In 2004 the project was managed by Wert-Konzept Berlin, which results to be the owner of the Spreespeicher building on the other side of the river.

But criticism and resistance to the project brought the investors to give up their plans.

During following years, while the area changed ownership and new projects were attempted, it was subject to a progressive appropriation by all sort of spontaneous practices, of which street artist where an essential part transforming the Cuvrybrache in one open gallery.

Who in Berlin has not attended a barbecue, an improvised party or given an appointment to somebody to surprise them with just one of the most astonishing views of Berlin? A terrace on the river, a wild island into the crowded Kiez, a field of convivial experiments, a potential field open to spontaneous initiative…

Since 2007 this happened under the benevolent presence of the huge mural by Blu and JR named East and West, soon becoming one of beloved symbol of Berlin.

VIDEO of the creation

Depicted on the cover of street art books and in innumerable media, this glimpse became one of the iconic images of the city, a real brand for Berlin, subtly representing its genius loci within a controversial mix of decaying architecture and renaturalization of urban space, DIY initiative and political concern, laziness and hipsterism.

In the successive years the exacerbation of living conditions and policies in Berlin led  to the occupation of the spot as emergency shelter by an increasing number of migrants, refugees and homeless people, including Roma, Sinti and other disadvantaged ethnics.

A sort of incongruous multicultural favela grew up in the middle of Berlin, which in the end accounted for almost 150 precarious inhabitants.

Until more tweets breaking in with the news that it was an action agreed with the artist. A quick check on Blu’s weblog confirmed that it was a deliberate initiative from the author and his entourage.
“It‘s the first time in my career as an artist somebody is booing me”

Arguments flamed over the web about this initiative. Some very critical, even accusing Blu of hypocrisy, suggesting that he did not owe any more its work of art and he was styling it from Berliners who loved it.

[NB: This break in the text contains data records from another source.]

(* ===== verification/ProgLife.v ===== *)
(** * Valid programs stay valid

    Validation, removal and cloning together: a program that passes validation
    can have any call removed and can be cloned, without a panic, and what comes
    out passes validation again. *)

From stdpp Require Import base numbers strings gmap list.
From S2P Require Import Prelude Word ProgTypes ProgArgs ProgTree ProgValidate ProgDefault ExecSafe ProgLinks ProgClone ProgTrace.

Local Open Scope Z_scope.

(** ** The links of a valid program *)

Lemma linksOK_elem target h T ps p : linksOK target h T ps → p ∈ ps → resultOK target h (list_to_set ps ∪ T) p.
Proof.
  revert T. induction ps as [|p0 ps IH]; intros T; [by intros _ ?%elem_of_nil|]. intros [H0 Hps] [->|Hp]%elem_of_cons.
  - eapply resultOK_mono; [|exact H0]. cbn. set_solver.
  - eapply resultOK_mono; [|by apply IH]. cbn. set_solver.
Qed.

Lemma callResults_sublist c : callResults c `sublist_of` validNodes c.
Proof.
  unfold callResults, validNodes. apply sublist_app; [|done]. induction (c_Args c) as [|x l IH]; [done|].
  cbn [fmap list_fmap concat]. apply sublist_app; [apply resultsOf_sublist|done].
Qed.

Lemma progResults_sublist calls : progResults calls `sublist_of` concat (validNodes <$> calls).
Proof.
  unfold progResults. induction calls as [|c calls IH]; [done|]. cbn [fmap list_fmap concat].
  apply sublist_app; [apply callResults_sublist|done].
Qed.

Section Valid.
(* ===== verification/BpfCallGen.v ===== *)
(** * Generation of helper calls

    The recursive generator of [prog/brf_legacy.go]: a call of a helper gets its
    arguments one by one, from the return value of another call, from the context
    or directly, and what it needs (maps, structs, variables) is added to the
    program.  A computation threads the global state of the package, which is the
    table of register types ([BpfRegTypes]) and the recursion depth [rd], and the
    program under construction.  Pointers to maps and calls are indices. *)

From stdpp Require Import base numbers strings pretty gmap list.
From S2P Require Import Prelude BpfTypes BpfHelperTable BpfProgTable BpfCtxTable BpfInit BpfRegTypes BpfMaps BpfNewMap.
From S2P Require Import StructOpsModel StructOpsGen Rand.

Local Open Scope string_scope.
Local Open Scope list_scope.
Local Open Scope Z_scope.

(** ** Data *)

Record BpfArg := mkArg {
  a_Name : string;
  a_ArgType : string;
  a_Prepare : string;
  a_CanBeNull : bool;
  a_IsNotNull : bool;
  a_Umin : Z;
  a_Umax : Z;
  a_IsPktAccess : bool;
  a_IsPktMetaAccess : bool;
  a_AccessSize : Z;
}.

(** An argument that has not been generated is nil. *)
Inductive BpfCall := mkBpfCall {
  c_Helper : BpfHelper;
  c_Args : list (option BpfArg);
  c_ArgMap : option nat;
  c_Ret : string;
  c_RetType : string;
  c_StackVarSize : Z;
  c_Hint : BpfCallGenHint;
  c_PostCalls : list BpfCall;
}.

It did not take long time for me to see the point, to accept the artist’s choice. Well, it is sad, painful. But it is a reasonable decision. I respect it. It is a destruction act, but is as well a strong artistic and political statement. A work of art, and notably street art, is not - should not be - a neutral, self-standing, monadic element independent by the context in which it is produced and to which it refers. Street art is an interpretation of an urban environment and of a historical moment. It is a dialogue, a statement and a stance on spatial transformation.